----- EXTRACTED MATERIAL

(** The text of three vulgar fractions one half, U+00BD, between dots. *)
Definition three_halves : str := [189; 46; 189; 46; 189]%N.

(** The text x².home.raft, with the superscript two U+00B2. *)
Definition x_squared_home_raft : str := lit "x" ++ [178%N] ++ lit ".home.raft".

(** The empty object and an object whose status is [null]. *)
Definition empty_body : value := VDict [].
Definition null_status_body : value := VDict [(lit "status", VNone)].

(** * Properties *)

(** ** Text equality *)

Lemma str_eqb_spec (a b : str) : str_eqb a b = true <-> a = b.
Proof.
  revert b; induction a as [|x a IH]; intros [|y b]; simpl; split;
    try congruence; try reflexivity.
  - intros H. apply andb_true_iff in H as [Hx Hab].
    apply N.eqb_eq in Hx. apply IH in Hab. congruence.
  - intros H. injection H as -> ->. rewrite N.eqb_refl. simpl. now apply IH.
Qed.

Lemma str_eqb_refl (a : str) : str_eqb a a = true.
Proof. now apply str_eqb_spec. Qed.

(** ** The matcher *)

Section MatcherFacts.
Variable ucd : UnicodeData.

Lemma max_repeat_spec (a : atom) (s : str) (k : str -> bool) :
  forall lo hi,
    max_repeat ucd a lo hi s k = true <->
    exists w rest,
      s = w ++ rest /\ forallb (atom_matches ucd a) w = true /\
      lo <= List.length w /\ within hi (List.length w) /\ k rest = true.
Proof.
  induction s as [|c s IH]; intros lo hi; simpl.
  - rewrite andb_true_iff, Nat.eqb_eq. split.
    + intros [-> Hk]. exists [], []. simpl. repeat split; auto.
      destruct hi; simpl; lia.
    + intros (w & rest & Hs & _ & Hlo & _ & Hk).
      symmetry in Hs. apply app_eq_nil in Hs as [-> ->].
      simpl in Hlo. split; [lia | exact Hk].
  - rewrite orb_true_iff, !andb_true_iff, Nat.eqb_eq, IH. split.
    + intros [[[Hm Ha] (w & rest & -> & Hw & Hlo & Hhi & Hk)] | [-> Hk]].
      * exists (c :: w), rest. simpl. rewrite Ha, Hw. repeat split; auto.
        -- lia.
        -- destruct hi as [[|h]|]; simpl in *; try discriminate; auto; lia.
      * exists [], (c :: s). simpl. repeat split; auto.
        destruct hi; simpl; lia.
    + intros (w & rest & Hs & Hw & Hlo & Hhi & Hk).
      destruct w as [|c' w]; simpl in *.
      * right. subst rest. split; [lia | exact Hk].
      * left. injection Hs as <- ->.
        apply andb_true_iff in Hw as [Ha Hw]. repeat split; auto.
        -- destruct hi as [[|h]|]; simpl in *; auto; lia.
        -- exists w, rest. repeat split; auto.
           ++ lia.
           ++ destruct hi as [[|h]|]; simpl in *; auto; lia.
Qed.
(** X3.  When the new block has been allocated and the data copied but the
    semaphore does not arrive for the final [free], [reallocate] still
    returns the new pointer: the old block stays tracked and allocated,
    next to the new one. *)
Theorem reallocate_keeps_old_block_on_timeout m p n r slot b slot' :
  Mem.memoryMutex m = true → p ≠ 0 → n ≠ 0 →
  Mem.sem r 0%nat = true → Mem.sem r 1%nat = true → Mem.sem r 2%nat = false →
  Mem.findBlockByPtr m p = Some (slot, b) →
  Mem.findFreeBlock m = Some slot' →
  Mem.heap_ret r ≠ 0 → Mem.findBlockByPtr m (Mem.heap_ret r) = None →
  ∃ m' evs,
    Mem.reallocate m p n r = Some (Mem.heap_ret r, m', evs)
    ∧ Mem.findBlockByPtr m' p = Some (slot, b)
    ∧ (∃ nb, Mem.findBlockByPtr m' (Mem.heap_ret r) = Some (slot', nb)
             ∧ Mem.size nb = Mem.align_size n)
    ∧ Mem.totalAllocated m'
      = wrap32 (Mem.totalAllocated m + Mem.align_size n)
    ∧ Mem.freeCount m' = Mem.freeCount m
    ∧ Forall (λ ev, is_free ev = false) evs.
Proof.
  intros Hmx Hp Hn H0 H1 H2 Hfind Hslot Hq Hnew.
  assert (Mem.heap_ret r ≠ p) as Hqp by congruence.
  unfold Mem.reallocate.
  assert ((n =? 0) = false) as -> by by apply Z.eqb_neq.
  assert ((p =? 0) = false) as Hpz by by apply Z.eqb_neq.
  rewrite Hpz, Hmx, H0, Hfind. simpl.
  rewrite (allocate_success m n _ (Mem.alloc_env r 1) slot') by done.
  simpl. assert ((Mem.heap_ret r =? 0) = false) as -> by by apply Z.eqb_neq.
  rewrite H2. unfold Mem.free. simpl. rewrite Hpz. simpl.
  eexists _, _. split; [reflexivity|].
  split; [by apply findBlockByPtr_after_allocate|].
  split; [|repeat split; repeat constructor].
  eexists. split.
  - unfold Mem.findBlockByPtr. simpl. apply list_find_Some.
    unfold Mem.findFreeBlock in Hslot.
    destruct (list_find _ _) as [[i x]|] eqn:Hfree; simplify_eq/=.
    apply list_find_Some in Hfree as (Hi & Hx & Hbefore).
    split; [apply list_lookup_insert_eq; by eapply lookup_lt_Some|].
    split; [done|]. intros j y Hj Hlt [Hy1 Hy2].
    rewrite list_lookup_insert_ne in Hj by lia.
    apply list_find_None in Hnew.
    by apply (proj1 (Forall_lookup _ _) Hnew j y Hj).
  - reflexivity.
Qed.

----------

Reproduce, word for word and in full, only the lines above that start at the line with "Some (slot', nb)" and run through the line with "eexists. split.", both ends included.

REPLY:
    ∧ (∃ nb, Mem.findBlockByPtr m' (Mem.heap_ret r) = Some (slot', nb)
             ∧ Mem.size nb = Mem.align_size n)
    ∧ Mem.totalAllocated m'
      = wrap32 (Mem.totalAllocated m + Mem.align_size n)
    ∧ Mem.freeCount m' = Mem.freeCount m
    ∧ Forall (λ ev, is_free ev = false) evs.
Proof.
  intros Hmx Hp Hn H0 H1 H2 Hfind Hslot Hq Hnew.
  assert (Mem.heap_ret r ≠ p) as Hqp by congruence.
  unfold Mem.reallocate.
  assert ((n =? 0) = false) as -> by by apply Z.eqb_neq.
  assert ((p =? 0) = false) as Hpz by by apply Z.eqb_neq.
  rewrite Hpz, Hmx, H0, Hfind. simpl.
  rewrite (allocate_success m n _ (Mem.alloc_env r 1) slot') by done.
  simpl. assert ((Mem.heap_ret r =? 0) = false) as -> by by apply Z.eqb_neq.
  rewrite H2. unfold Mem.free. simpl. rewrite Hpz. simpl.
  eexists _, _. split; [reflexivity|].
  split; [by apply findBlockByPtr_after_allocate|].
  split; [|repeat split; repeat constructor].
  eexists. split.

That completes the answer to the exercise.